We have over 2500 Windows servers being patched with WSUS. The patching occurs like this:

  1. I approve updates and they are automatically downloaded to the servers without installation.

  2. The patches sit in the C:\Windows\Softwaredistribition\downloads directory until time to install them.

  3. Each server has a designated Maintenance window (these vary with each server). When the maintenance window arrives and automated script generated by our command center puts the server in Miantenance mode (so we do not get alerts for down servers), and engages a local script to install any patches locaed in the downloads directory.

  4. Upon completion of the patch installation the script ends and then the Command Center script see this and reboots the server.

  5. The Command Center script monitors the entire reboot and once the server is safely back up it removes it form Maintenance mode and the server is back being monitored.

Big FIx Questions:

  1. Is there one common staging directory for all patches and downloads that we can have a script index all downloaded items and install them?

  2. Does anyone out there have a monitoring solution (We use Tivoli) such as this and has found a work around for this using Big Fix?

If anyone can help I would greatly appreciate this.
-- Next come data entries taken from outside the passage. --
Record keeping : Prop := {
  kp_session k : preserves Q (park_session k); kp_renew k : preserves Q (park_renew k);
  kp_hot k : preserves Q (park_hot k);
  kp_sync k b m w : Q w -> (park_hot k w).1 = Ok (Some m) -> Q (park_rebind k b m (park_hot k w).2).2; kp_revive k p : preserves Q (park_revive k p);
  kp_spawn a b c : preserves Q (driver_spawn a b c); kp_stop a b : preserves Q (driver_stop a b);
  kp_probe a : preserves Q (driver_probe a); kp_sweep : preserves Q engine_sweep;
  kp_open a b c : preserves Q (kernel_open a b c); kp_join a b c : preserves Q (kernel_join a b c);
  kp_leave a b : preserves Q (kernel_leave a b); kp_direct a b c d : preserves Q (kernel_direct a b c d) }.
Context (Hkeep : keeping).
Lemma beyond_health r now : preserves beyond (health r now).
Proof.
  intros s Hs. pose proof (beyond_ext _ (kp_probe Hkeep (id_runtime (rr_id r))) s Hs) as Hp. unfold health.
  by destruct (on_ext _ s) as [[] ?].
Qed.
Lemma beyond_out {A} (m : st W A) : preserves Q m -> preserves beyond (on_ext m).
Proof. apply beyond_ext. Qed.
End outer.
Ltac outward := repeat (first [preserving_step | lazymatch goal with
  | |- preserves _ (on_ext _) => apply beyond_ext; first
      [by apply kp_session|by apply kp_renew|by apply kp_hot|by apply kp_revive|by apply kp_spawn|by apply kp_stop
      |by apply kp_probe|by apply kp_sweep|by apply kp_open|by apply kp_join|by apply kp_leave|by apply kp_direct|idtac]
  | |- preserves _ (on_gw _) => apply beyond_gw
  | |- preserves _ (quietly _) => apply beyond_quietly
  | |- preserves _ (tried _) => apply beyond_tried
  | |- preserves _ (health _ _) => by apply beyond_health
  | |- preserves _ (refused _) => apply beyond_refused
  | |- preserves _ ?m => let h := head_of m in progress unfold h
  end]).
Section outer2.
Context {W : Type} `{Backends W} (Q : W -> Prop) (Hkeep : keeping Q).
(** Looking at a manifest and writing it back at once. *)
Lemma beyond_sync p : preserves (beyond Q) (found ← sync_look p; sync_write p found).
Proof.
  intros [g w] Hs. rewrite st_bind_unfold. unfold sync_look. destruct (_ || _); [done|].
  rewrite st_bind_unfold. unfold tried, on_ext. simpl.
  pose proof (kp_hot Q Hkeep (rp_review p) w Hs) as Hh.
  pose proof (fun m => kp_sync Q Hkeep (rp_review p) (rp_backend p) m w Hs) as Hr.
  destruct (park_hot (rp_review p) w) as [[[m|]|e] w']; simpl in *; [|exact Hh|exact Hh].
  unfold beyond, quietly. simpl. by apply Hr.
Qed.
Lemma beyond_claim p now : preserves (beyond Q) (register_claim p now).
Proof. outward. Qed.
Lemma beyond_tell p held now : preserves (beyond Q) (register_tell p held now).
Proof. unfold register_tell. apply preserves_bind; [outward|intros [[body ?] ?]]. destruct held; outward. Qed.
Lemma beyond_register p now : preserves (beyond Q) (runtime_register p now).
Proof.
  intros s Hs. unfold runtime_register. rewrite st_bind_unfold. pose proof (beyond_claim p now s Hs) as Hc.
  destruct (register_claim p now s) as [[r|e] s1]; [|done]. pose proof (beyond_sync p s1 Hc) as Hsync.
  rewrite !st_bind_unfold in *. destruct (sync_look p s1) as [[found|e] s2]; [|done]. rewrite st_bind_unfold.
  destruct (sync_write p found s2) as [[[]|e] s3]; [|done]. by apply beyond_tell.
Qed.
Lemma beyond_dispatch r now : (forall k, r <> ReleaseReview k) -> preserves (beyond Q) (dispatch r now).
Proof.
  intros Hr. destruct r; unfold dispatch, drop_answer; try (exfalso; by eapply Hr);
    [..|idtac]; try (by apply preserves_bind; [apply beyond_register|intros ?; apply preserves_ret]); outward.
Qed.
Lemma beyond_send p ph now s : beyond Q s -> beyond Q (send_step p ph now s).2.
Proof.
  intros Hs. assert (Hn : preserves (beyond Q) (send_next p ph now)).
  { clear Hs. destruct ph as [|r|r|r mid|r|r dl|r|r|v]; simpl; try by outward.
    - unfold send_persist. case_bool_decide; [outward|]. apply preserves_try; [outward|intros rc|intros e].
      + case_match; [apply (preserves_bind (beyond Q)); [outward|intros v; outward]|by intros ? ?].
      + apply (preserves_bind (beyond Q)); [outward|intros v; outward].
    - unfold send_revive. apply preserves_try; [outward|intros [ok m]|intros e].
      + repeat case_match; (apply (preserves_bind (beyond Q)); [outward|intros v; outward]).
      + apply (preserves_bind (beyond Q)); [outward|intros v; outward]. }
  specialize (Hn s Hs). unfold send_step. by destruct (send_next p ph now s) as [[]].
Qed.
End outer2.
(imported comment written by BenKus)

Hi klemery,

Probably it would be best to make a few changes to this method to accomplish the same result and there will be some work convert systems. One place to start is to look at the “Maintenance Windows” built into BigFix:

http://support.bigfix.com/bes/misc/maintenancewindow.html

These maintenance windows can be set by using the console OR you use the platform API to set them:

https://www.ibm.com/developerworks/mydeveloperworks/wikis/home?lang=en#/wiki/Tivoli%20Endpoint%20Manager/page/BigFix%20Platform%20API

Here are a few notes:

  • Assuming you use the “lock when not in maintenance window” specified in the link above, the “approving updates” should be the equivalent of “applying the action” to the servers.
  • You can either preset the maintenance window in the console or use the APIs mentioned above to set it from a central server.
  • The BigFix Agent can take care of restarting the server for you.
  • You probably don’t need to have your custom script run the patches for you (BigFix can do it for you).

Ben

(imported comment written by klemery91)

Ben thanks for that but in my case I do not control the Tivoli side of the house nor will they work with much.

Questoin: Is there a way to use the registry setting for maintenance window on the client to disable the client computer from downloading and installing the updates (or software depending on what is being deployed). Then use a script to enable the client download and install?

One other peice is we not only use this patching prodecures for for known maintenance windows but we also use this to do adhoc maintenance actions for servers without set maintenance windows. So we send and email to our command center and tell them to reboot a server at a specific time, then that reboot script will place the server in maintenance mode, install any patches, then reboot the server, and finally remove the server from maintenance mode.

I know this is making it difficult but there has to be a way to do this.

Another possibility is can Big Fix communicate with IBM Tivoli Monitoring to put the server in maintenance mode so while patching and reboots occur we will not get alerts from ITM?

(imported comment written by BenKus)

Hi klemery,

The “locked” settings (which is a registry key for Windows agents) will control if the agent will run actions or not…

If you want to integrate BigFix with your other backend processes, then you will need to use our APIs and there really isn’t much out-of-the-box that you can do with that sort of customization.

Ben

(imported comment written by klemery91)

Ben,

I cannot find anywhere any referene to a registry to lock the client. Is there any documentatoin on this. It seems like this might be an easy fix if it works fine. Here is what I am thinking can you give me your take on it:

  1. Set all clients registry key to “Locked”.

  2. Approve fixlets as they are needed on all servers.

  3. Use a script to change the registry setting to “unlocked” once the server is placed in maintenance mode.

  4. Then fixlets will deploy.

  5. Return the server back to locked once server is done accepting fixlets and has rebooted.

Now the question is once the server is placed in the “unlocked” mode in the registry, what triggers Big Fix to deploy the fixlet? Is it on a timing cycle much like WSUS? Is there a command that can be run at the client that can speed this timing along?

Again thanks for your help and if there is detailed documentation on this please let me know. I do not have any documentaiton on Big Fix and from what I see from Internet searches not much is out there either.